(Records contained in a dataset)

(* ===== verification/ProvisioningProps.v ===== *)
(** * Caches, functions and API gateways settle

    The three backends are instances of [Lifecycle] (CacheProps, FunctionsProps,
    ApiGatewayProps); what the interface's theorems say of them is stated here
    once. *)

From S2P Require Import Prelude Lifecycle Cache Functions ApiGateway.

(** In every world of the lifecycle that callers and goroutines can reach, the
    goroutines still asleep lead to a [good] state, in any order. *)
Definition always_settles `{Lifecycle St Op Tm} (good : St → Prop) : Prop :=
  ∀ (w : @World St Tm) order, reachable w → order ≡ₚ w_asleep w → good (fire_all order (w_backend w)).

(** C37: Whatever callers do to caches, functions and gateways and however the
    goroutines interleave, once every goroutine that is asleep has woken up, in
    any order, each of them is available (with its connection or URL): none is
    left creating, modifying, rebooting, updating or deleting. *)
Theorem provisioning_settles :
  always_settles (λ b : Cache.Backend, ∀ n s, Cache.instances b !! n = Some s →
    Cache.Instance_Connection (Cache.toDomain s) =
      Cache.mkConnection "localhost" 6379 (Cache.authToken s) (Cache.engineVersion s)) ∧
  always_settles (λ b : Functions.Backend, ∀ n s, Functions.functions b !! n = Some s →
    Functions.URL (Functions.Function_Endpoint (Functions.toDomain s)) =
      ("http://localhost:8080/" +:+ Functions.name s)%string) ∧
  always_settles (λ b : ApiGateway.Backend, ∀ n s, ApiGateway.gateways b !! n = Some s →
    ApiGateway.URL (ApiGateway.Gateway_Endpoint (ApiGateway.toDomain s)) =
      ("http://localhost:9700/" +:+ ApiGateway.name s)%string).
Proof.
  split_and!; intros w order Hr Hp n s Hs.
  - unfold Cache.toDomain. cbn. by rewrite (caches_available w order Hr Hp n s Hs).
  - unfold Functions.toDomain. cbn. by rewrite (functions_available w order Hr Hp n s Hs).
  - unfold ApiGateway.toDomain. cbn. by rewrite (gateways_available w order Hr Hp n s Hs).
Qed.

(Exercise directions)
Reproduce every entry, word for word.

(Output of the task)
(* ===== verification/ProvisioningProps.v ===== *)
(** * Caches, functions and API gateways settle

    The three backends are instances of [Lifecycle] (CacheProps, FunctionsProps,
    ApiGatewayProps); what the interface's theorems say of them is stated here
    once. *)

From S2P Require Import Prelude Lifecycle Cache Functions ApiGateway.

(** In every world of the lifecycle that callers and goroutines can reach, the
    goroutines still asleep lead to a [good] state, in any order. *)
Definition always_settles `{Lifecycle St Op Tm} (good : St → Prop) : Prop :=
  ∀ (w : @World St Tm) order, reachable w → order ≡ₚ w_asleep w → good (fire_all order (w_backend w)).

(** C37: Whatever callers do to caches, functions and gateways and however the
    goroutines interleave, once every goroutine that is asleep has woken up, in
    any order, each of them is available (with its connection or URL): none is
    left creating, modifying, rebooting, updating or deleting. *)
Theorem provisioning_settles :
  always_settles (λ b : Cache.Backend, ∀ n s, Cache.instances b !! n = Some s →
    Cache.Instance_Connection (Cache.toDomain s) =
      Cache.mkConnection "localhost" 6379 (Cache.authToken s) (Cache.engineVersion s)) ∧
  always_settles (λ b : Functions.Backend, ∀ n s, Functions.functions b !! n = Some s →
    Functions.URL (Functions.Function_Endpoint (Functions.toDomain s)) =
      ("http://localhost:8080/" +:+ Functions.name s)%string) ∧
  always_settles (λ b : ApiGateway.Backend, ∀ n s, ApiGateway.gateways b !! n = Some s →
    ApiGateway.URL (ApiGateway.Gateway_Endpoint (ApiGateway.toDomain s)) =
      ("http://localhost:9700/" +:+ ApiGateway.name s)%string).
Proof.
  split_and!; intros w order Hr Hp n s Hs.
  - unfold Cache.toDomain. cbn. by rewrite (caches_available w order Hr Hp n s Hs).
  - unfold Functions.toDomain. cbn. by rewrite (functions_available w order Hr Hp n s Hs).
  - unfold ApiGateway.toDomain. cbn. by rewrite (gateways_available w order Hr Hp n s Hs).
Qed.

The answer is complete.